EXCERPTED DATA: Begin

(** * Selection algorithms and elementary containers

    A shallow embedding of [selection_and_structures.py]: the two selection
    algorithms ([median_of_medians], [randomized_quickselect]), the inline
    three-way partition loop they share, and the [Stack], [Queue] and
    [LinkedList] classes.

    Python integers are unbounded, so elements, ranks and counters are [Z].
    A Python call either returns a value or raises; the recursion of the
    selectors is not structural, so the embedding is driven by a fuel
    argument and a third outcome records that the fuel ran out.  A fourth
    outcome, [Stuck], marks a reference to no object: Python cannot build
    one, and the invariants below show the list code never meets one. *)

From stdpp Require Import base numbers list sorting gmap.

Local Open Scope Z_scope.

(** ** Outcomes of a Python call *)

Inductive exn : Type :=
  | IndexError
  | ValueError.

Inductive outcome (A : Type) : Type :=
  | Return (a : A)
  | Raise (e : exn)
  | OutOfFuel
  | Stuck.

Arguments Return {A} a.
Arguments Raise {A} e.
Arguments OutOfFuel {A}.
Arguments Stuck {A}.

Global Instance outcome_ret : MRet outcome := λ A a, Return a.
Global Instance outcome_bind : MBind outcome := λ A B f m,
  match m with
  | Return a => f a
  | Raise e => Raise e
  | OutOfFuel => OutOfFuel
  | Stuck => Stuck
  end.

(** ** The Python builtins the module relies on *)

Module Py.

(** [len(l)] as a Python integer. *)
Definition len {A} (l : list A) : Z := Z.of_nat (length l).

(** [l[i]]: a negative index counts from the end of the list, an index
    outside [-len(l), len(l)) raises [IndexError]. *)
Definition getitem {A} (l : list A) (i : Z) : outcome A :=
  let j := if i <? 0 then i + len l else i in
  if (0 <=? j) && (j <? len l)
  then match l !! Z.to_nat j with
       | Some x => Return x
       | None => Raise IndexError
       end
  else Raise IndexError.

(** [l[i:j]] for natural [i <= j]; the slice is clipped to the list. *)
Definition slice {A} (l : list A) (i j : nat) : list A :=
  take (j - i) (drop i l).

(** [range(start, stop, step)] for a positive step: the values
    [start, start + step, ...] below [stop]. *)
Definition range (start stop step : nat) : list nat :=
  (λ j, start + j * step)%nat <$> seq 0 ((stop - start + step - 1) / step)%nat.

(** [sorted(l)] on a list of integers. *)
Definition sorted (l : list Z) : list Z := merge_sort Z.le l.

End Py.

(** ** The three-way partition loop

    Both selectors run the same loop over [arr]: an element below the pivot
    is appended to [left_], one above it to [right_], and any other bumps
    [pivot_count]. *)

Definition partition_step (pivot : Z) (st : list Z * list Z * Z) (x : Z)
  : list Z * list Z * Z :=
  let '(left_, right_, pivot_count) := st in
  if x <? pivot then (left_ ++ [x], right_, pivot_count)
  else if x >? pivot then (left_, right_ ++ [x], pivot_count)
  else (left_, right_, pivot_count + 1).

Definition partition (pivot : Z) (arr : list Z) : list Z * list Z * Z :=
  fold_left (partition_step pivot) arr ([], [], 0).

(** What the loop computes, as filters of [arr]. *)
Definition below (p : Z) (arr : list Z) : list Z := filter (λ x, x < p) arr.
Definition above (p : Z) (arr : list Z) : list Z := filter (λ x, p < x) arr.
Definition equal_to (p : Z) (arr : list Z) : list Z := filter (λ x, x = p) arr.

(** ** median_of_medians *)

(** The loop [for i in range(0, len(arr), 5)] that collects the median of
    each group [arr[i:i + 5]]. *)
Fixpoint medians_loop (arr : list Z) (idxs : list nat) (medians : list Z)
  : outcome (list Z) :=
  match idxs with
  | [] => Return medians
  | i :: idxs' =>
      let group := Py.slice arr i (i + 5) in
      m ← Py.getitem (Py.sorted group) (Py.len group / 2);
      medians_loop arr idxs' (medians ++ [m])
  end.

Definition group_medians (arr : list Z) : outcome (list Z) :=
  medians_loop arr (Py.range 0 (length arr) 5) [].

(** The group starting at index [i], and the list of all groups. *)
Definition group_at (arr : list Z) (i : nat) : list Z := Py.slice arr i (i + 5).

Definition groups (arr : list Z) : list (list Z) :=
  group_at arr <$> Py.range 0 (length arr) 5.

(** [m] is the element of [sorted(group)] at index [len(group) // 2]. *)
Definition is_median_of (group : list Z) (m : Z) : Prop :=
  Py.sorted group !! Z.to_nat (Py.len group / 2) = Some m.

Fixpoint median_of_medians_fuel (fuel : nat) (arr : list Z) (k : Z)
  : outcome Z :=
  match fuel with
  | O => OutOfFuel
  | S fuel' =>
      if Py.len arr <=? 5 then Py.getitem (Py.sorted arr) (k - 1)
      else
        medians ← group_medians arr;
        pivot ← median_of_medians_fuel fuel' medians (Py.len medians / 2 + 1);
        let '(left_, right_, pivot_count) := partition pivot arr in
        if k <=? Py.len left_ then median_of_medians_fuel fuel' left_ k
        else if k >? Py.len left_ + pivot_count
             then median_of_medians_fuel fuel' right_
                    (k - Py.len left_ - pivot_count)
             else Return pivot
  end.

(** One unit of fuel per element is always enough (see
    [median_of_medians_fuel_enough]). *)
Definition median_of_medians (arr : list Z) (k : Z) : outcome Z :=
  median_of_medians_fuel (S (length arr)) arr k.

(** ** randomized_quickselect *)

(** The generator behind [random.randint]: [draw g a b] yields an integer of
    [a..b] and the next generator state whenever the range is not empty. *)
Class RandomSource (G : Type) := {
  draw : G → Z → Z → Z * G;
  draw_range : ∀ g a b, a ≤ b → a ≤ (draw g a b).1 ≤ b
}.

(** [random.randint(a, b)] raises [ValueError] on an empty range. *)
Definition randint `{RandomSource G} (g : G) (a b : Z) : outcome Z * G :=
  if a <=? b
  then let '(i, g') := draw g a b in (Return i, g')
  else (Raise ValueError, g).

(** A scripted generator: the state is the list of raw draws still to come,
    each reduced into the requested range; once exhausted it answers with
    the lower bound. *)
Definition scripted_draw (g : list Z) (a b : Z) : Z * list Z :=
  match g with
  | [] => (a, [])
  | x :: g' => (a + x `mod` (b - a + 1), g')
  end.

Lemma scripted_draw_range (g : list Z) a b :
  a ≤ b → a ≤ (scripted_draw g a b).1 ≤ b.
Proof.
  intros Hab. destruct g as [|x g]; simpl; [lia|].
  pose proof (Z.mod_pos_bound x (b - a + 1)). lia.
Qed.

Global Instance scripted_source : RandomSource (list Z) :=
  {| draw := scripted_draw; draw_range := scripted_draw_range |}.

Fixpoint randomized_quickselect_fuel `{RandomSource G}
    (fuel : nat) (g : G) (arr : list Z) (k : Z) : outcome Z * G :=
  match fuel with
  | O => (OutOfFuel, g)
  | S fuel' =>
      if Py.len arr =? 1 then (Py.getitem arr 0, g)
      else
        match randint g 0 (Py.len arr - 1) with
        | (Return pivot_idx, g') =>
            match Py.getitem arr pivot_idx with
            | Return pivot =>
                let '(left_, right_, pivot_count) := partition pivot arr in
                if k <=? Py.len left_
                then randomized_quickselect_fuel fuel' g' left_ k
                else if k >? Py.len left_ + pivot_count
                     then randomized_quickselect_fuel fuel' g' right_
                            (k - Py.len left_ - pivot_count)
                     else (Return pivot, g')
            | Raise e => (Raise e, g')
            | OutOfFuel => (OutOfFuel, g')
            | Stuck => (Stuck, g')
            end
        | (Raise e, g') => (Raise e, g')
        | (OutOfFuel, g') => (OutOfFuel, g')
        | (Stuck, g') => (Stuck, g')
        end
  end.

Definition randomized_quickselect `{RandomSource G}
    (g : G) (arr : list Z) (k : Z) : outcome Z * G :=
  randomized_quickselect_fuel (S (length arr)) g arr k.

(** ** Stack *)

Module Stack.
Section stack.
Context {A : Type}.

(** [self.items]; the top of the stack is the end of the list. *)
Record t := { items : list A }.

Definition init : t := {| items := [] |}.

Definition push (self : t) (item : A) : t :=
  {| items := items self ++ [item] |}.

Definition is_empty (self : t) : bool := Py.len (items self) =? 0.

(** [list.pop()]: the last element, and the list without it. *)
Definition pop (self : t) : outcome A * t :=
  if negb (is_empty self)
  then match Py.getitem (items self) (-1) with
       | Return x =>
           (Return x,
            {| items := take (length (items self) - 1) (items self) |})
       | r => (r, self)
       end
  else (Raise IndexError, self).

Definition peek (self : t) : outcome A :=
  if negb (is_empty self)
  then Py.getitem (items self) (-1)
  else Raise IndexError.
End stack.
Arguments t : clear implicits.
End Stack.
(** [err := e.store.Store(clone); if err != nil { return err }] *)
Definition store_Store (clone : ptr) : M S unit :=
  fun w =>
    let '(s, err) := Store_Store (store (self w)) (mem w) clone in
    let w' := {| mem := mem w; self := {| store := s; data := data (self w) |} |} in
    match err with
    | Some err => (inl err, w')
    | None => (inr tt, w')
    end.

(** [for i, x := range l { f(i, x) }], stopping when [f] returns an error;
    [i] is the position of the head of [l]. *)
Fixpoint range_from {T} (i : nat) (l : list T) (f : nat -> T -> M S unit) : M S unit :=
  match l with
  | [] => mret tt
  | x :: l' => _ ← f i x; range_from (Datatypes.S i) l' f
  end.

Definition range {T} (l : list T) (f : nat -> T -> M S unit) : M S unit :=
  range_from 0 l f.

(** The body of [insert] up to the call of the store: it yields the clone. *)
Definition insert_staged (ns : string) (list : List) : M S ptr :=
  (* check ids *)
  h ← the_documents;
  if existsb (fun doc => is_Missing (valueAt h "_id" doc)) list
  then fail "document is missng the _id field"
  else
    (* clone data *)
    d ← e_data;
    clone ← Data_Clone d;
    (* create or clone namespace *)
    m ← Namespaces clone;
    _ ← match m !! ns with
        | None => n ← NewNamespace ns; set_namespace clone ns n
        | Some n0 => n ← Namespace_Clone n0; set_namespace clone ns n
        end;
    (* add documents *)
    _ ← range list (fun _ doc =>
          n ← namespace_at clone ns;
          (* add document to primary index *)
          ok ← primaryIndex_Set n doc;
          if negb ok then fail "document with same _id exists already"
          else
            (* add document *)
            N ← load n;
            save n (with_Documents N (Documents N ++ [doc])));
    mret clone.

(** [func (e *engine) insert(ns string, list bsonkit.List) error] *)
Definition insert (ns : string) (list : List) : M S unit :=
  clone ← insert_staged ns list;
  (* write data *)
  _ ← store_Store clone;
  (* set new data *)
  set_e_data clone.

(** The body of [replace] up to the call of the store: either the result
    it returns early, or the clone. *)
Definition replace_staged (ns : string) (query : bsonD) (repl : ptr) : M S (result + ptr) :=
  d ← e_data;
  m ← Namespaces d;
  (* check namespace *)
  match m !! ns with
  | None => mret (inl {| matched := 0; modified := 0 |})
  | Some n0 =>
      (* check id *)
      h ← the_documents;
      if is_Missing (valueAt h "_id" repl)
      then fail "document is missng the _id field"
      else
        (* filter documents *)
        N ← load n0;
        '(list, index) ← try (Filter h (Documents N) query 1);
        (* check list *)
        match list, index with
        | [], _ => mret (inl {| matched := 0; modified := 0 |})
        | _ :: _, [] => panic "index out of range"
        | list_0 :: _, index_0 :: _ =>
            (* clone data and namespace *)
            clone ← Data_Clone d;
            n0 ← namespace_at clone ns;
            n ← Namespace_Clone n0;
            _ ← set_namespace clone ns n;
            (* remove old doc from index *)
            n ← namespace_at clone ns;
            _ ← primaryIndex_Delete n list_0;
            (* add document to index *)
            ok ← primaryIndex_Set n repl;
            if negb ok then fail "document with same _id exists already"
            else
              (* replace document *)
              _ ← set_document n index_0 repl;
              mret (inr clone)
        end
  end.

(** [func (e *engine) replace(ns string, query, repl bsonkit.Doc)], which
    returns a [result] and an error. *)
Definition replace (ns : string) (query : bsonD) (repl : ptr) : M S result :=
  s ← replace_staged ns query repl;
  match s with
  | inl early => mret early
  | inr clone =>
      (* write data *)
      _ ← store_Store clone;
      (* set new data *)
      _ ← set_e_data clone;
      mret {| matched := 1; modified := 1 |}
  end.
Lemma append_history_existing (fs : file_system) path ts prices content :
  fs !! path = Some content →
  append_history fs path ts prices
  = <[path := content ++ [data_row ts prices]]> fs.
Proof.
  intros Hsome. unfold append_history. by rewrite Hsome.
Qed.

Lemma append_history_other (fs : file_system) path ts prices other :
  other ≠ path → append_history fs path ts prices !! other = fs !! other.
Proof. intros Hne. unfold append_history. by rewrite lookup_insert_ne. Qed.

Lemma append_all_existing (fs : file_system) path runs content :
  fs !! path = Some content →
  append_all fs path runs !! path
  = Some (content ++ ((λ r, data_row r.1 r.2) <$> runs)).
Proof.
  revert fs content. induction runs as [|r runs IH]; intros fs content Hsome.
  - simpl. by rewrite app_nil_r.
  - simpl. rewrite (append_history_existing _ _ _ _ content Hsome).
    erewrite IH; [|apply lookup_insert_eq]. by rewrite <- app_assoc.
Qed.

(** C3: two calls of [append_history] on a path with no file leave a file
    whose first record is the header, ['timestamp'] followed by the keys
    of the mapping in mapping order, followed by exactly two data rows;
    the first call writes the header and one row, the second only a row. *)
Theorem append_history_twice (fs : file_system) (path : string)
    (ts : time) (prices : dict float) :
  fs !! path = None →
  let fs1 := append_history fs path ts prices in
  let fs2 := append_history fs1 path ts prices in
  fs1 !! path = Some [header_row prices; data_row ts prices]
  ∧ fs2 !! path
    = Some [header_row prices; data_row ts prices; data_row ts prices]
  ∧ header_row prices = "timestamp" :: dict_keys prices.
Proof.
  intros Hnone fs1 fs2. subst fs1 fs2.
  rewrite (append_history_new fs path ts prices Hnone).
  split; [apply lookup_insert_eq|]. split; [|done].
  erewrite append_history_existing; [|apply lookup_insert_eq].
  apply lookup_insert_eq.
Qed.

(** C9: the header of a log is the one of its first append and is never
    rewritten: an append to an existing file adds exactly one record
    after the records that are there, whatever their header, and that
    record holds the instant and the values of the current mapping in
    key order; a run of appends to a fresh path leaves the header of the
    first mapping followed by one row per append. *)
Theorem append_history_schema (fs : file_system) (path : string) :
  (∀ content ts prices,
     fs !! path = Some content →
     append_history fs path ts prices !! path
     = Some (content ++ [data_row ts prices]))
  ∧ (∀ r runs,
       fs !! path = None →
       append_all fs path (r :: runs) !! path
       = Some (header_row r.2 :: ((λ r, data_row r.1 r.2) <$> r :: runs)))
  ∧ (∀ ts prices,
       dict_wf prices →
       data_row ts prices = isoformat ts :: (repr_float <$> prices.*2))
  ∧ (∀ ts prices other,
       other ≠ path → append_history fs path ts prices !! other = fs !! other).
Proof.
  split; [|split; [|split]].
  - intros content ts prices Hsome.
    rewrite (append_history_existing _ _ _ _ content Hsome).
    apply lookup_insert_eq.
  - intros r runs Hnone. simpl.
    rewrite (append_history_new _ _ _ _ Hnone).
    erewrite append_all_existing; [|apply lookup_insert_eq]. done.
  - intros ts prices Hwf. unfold data_row.
    by rewrite dict_values_by_key_wf.
  - intros ts prices other Hne. by apply append_history_other.
Qed.
End AppendProps.

(** ** Sorting a table by its instants *)

Lemma omap_cons_eq {A B} (f : A → option B) (x : A) (l : list A) :
  omap f (x :: l) = match f x with Some y => y :: omap f l | None => omap f l end.
Proof. done. Qed.

Lemma omap_lookup_total {A} (l : list A) (p : list nat) :
  Forall (λ i, i < length l) p →
  ∀ j, omap (λ i, l !! i) p !! j = p !! j ≫= λ i, l !! i.
Proof.
  induction 1 as [|i p Hi Hp IH]; intros j; [done|].
  cbn. destruct (lookup_lt_is_Some_2 l i Hi) as [x Hx]. rewrite Hx.
  destruct j as [|j]; cbn; [by rewrite Hx | apply IH].
Qed.

Lemma omap_lookup_length {A} (l : list A) (p : list nat) :
  Forall (λ i, i < length l) p → length (omap (λ i, l !! i) p) = length p.
Proof.
  induction 1 as [|i p Hi Hp IH]; [done|].
  cbn. destruct (lookup_lt_is_Some_2 l i Hi) as [x ->]. cbn. by f_equal.
Qed.

Lemma col_cell_take_rows (p : list nat) (c : column) (j : nat) :
  Forall (λ i, i < col_length c) p →
  col_cell (take_rows p c) j = p !! j ≫= col_cell c.
Proof.
  intros Hp. destruct c as [ts|xs]; simpl in *;
    rewrite omap_lookup_total by done; by destruct (p !! j).
Qed.

Lemma col_length_take_rows (p : list nat) (c : column) :
  Forall (λ i, i < col_length c) p → col_length (take_rows p c) = length p.
Proof. intros Hp. destruct c; simpl in *; by apply omap_lookup_length. Qed.

Lemma row_at_take_rows (n : nat) (df : DataFrame) (p : list nat) (j : nat) :
  wf_frame n df → Forall (λ i, i < n) p →
  row_at (prod_map id (take_rows p) <$> df) j
  = from_option (row_at df) [] (p !! j).
Proof.
  intros Hwf Hp.
  induction Hwf as [|[name c] df Hc Hdf IH].
  - by destruct (p !! j).
  - rewrite fmap_cons. unfold row_at in *. rewrite omap_cons_eq, IH.
    cbn [prod_map fst snd id].
    rewrite col_cell_take_rows by (simpl in Hc; by rewrite Hc).
    destruct (p !! j) as [i|]; cbn [mbind option_bind from_option fmap option_fmap option_map].
    + by rewrite omap_cons_eq.
    + done.
Qed.

Lemma fmap_via_lookup {A B} (f : A → B) (d : B) (l : list A) :
  f <$> l = (λ j, from_option f d (l !! j)) <$> seq 0 (length l).
Proof.
  apply list_eq. intros j. rewrite !list_lookup_fmap.
  destruct (decide (j < length l)) as [Hlt|Hge].
  - rewrite lookup_seq_lt by done. simpl.
    destruct (lookup_lt_is_Some_2 l j Hlt) as [x ->]. done.
  - rewrite lookup_seq_ge by lia. rewrite lookup_ge_None_2 by lia. done.
Qed.

Lemma zip_seq_lookup {A} (l : list A) (x : A) (i : nat) :
  (x, i) ∈ zip l (seq 0 (length l)) → l !! i = Some x.
Proof.
  intros (j & Hj)%list_elem_of_lookup.
  apply lookup_zip_Some in Hj as [Hx Hi].
  apply lookup_seq in Hi as [-> _]. done.
Qed.

Lemma argsort_Permutation (ts : list time) :
  argsort ts ≡ₚ seq 0 (length ts).
Proof.
  unfold argsort. rewrite merge_sort_Permutation.
  rewrite snd_zip; [done|]. by rewrite length_seq.
Qed.

Lemma argsort_bound (ts : list time) :
  Forall (λ i, i < length ts) (argsort ts).
Proof.
  rewrite argsort_Permutation. apply Forall_forall.
  intros i Hi%elem_of_seq. lia.
Qed.

Lemma argsort_keys (ts : list time) :
  omap (λ i, ts !! i) (argsort ts)
  = (merge_sort key_le (zip ts (seq 0 (length ts)))).*1.
Proof.
  unfold argsort.
  assert (Hsub : ∀ x, x ∈ merge_sort key_le (zip ts (seq 0 (length ts)))
                      → x ∈ zip ts (seq 0 (length ts))).
  { intros x. by rewrite merge_sort_Permutation. }
  induction (merge_sort key_le (zip ts (seq 0 (length ts)))) as [|[t i] l IH];
    [done|].
  simpl. rewrite (zip_seq_lookup ts t i); [|apply Hsub, list_elem_of_here].
  f_equal. apply IH. intros x Hx. apply Hsub. by apply list_elem_of_further.
Qed.

#[local] Instance key_le_total : Total key_le.
Proof. intros [a i] [b j]. unfold key_le. simpl. lia. Qed.

Lemma argsort_Sorted (ts : list time) :
  Sorted Z.le (omap (λ i, ts !! i) (argsort ts)).
Proof.
  rewrite argsort_keys.
  apply (Sorted_fmap fst key_le Z.le); [by intros [? ?] [? ?]|].
  apply (Sorted_merge_sort key_le).
Qed.

Lemma dict_get_fmap {V W} (f : V → W) (d : dict V) k :
  dict_get (prod_map id f <$> d) k = f <$> dict_get d k.
Proof.
  induction d as [|[k' v] d IH]; simpl; [done|].
  by destruct (decide (k' = k)).
Qed.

EXCERPTED DATA: End

● **AIM OF THE TASK**
The lines holding the string "each" are what is needed from the material above.

● **TASK OUTPUT**
    each group [arr[i:i + 5]]. *)
    each reduced into the requested range; once exhausted it answers with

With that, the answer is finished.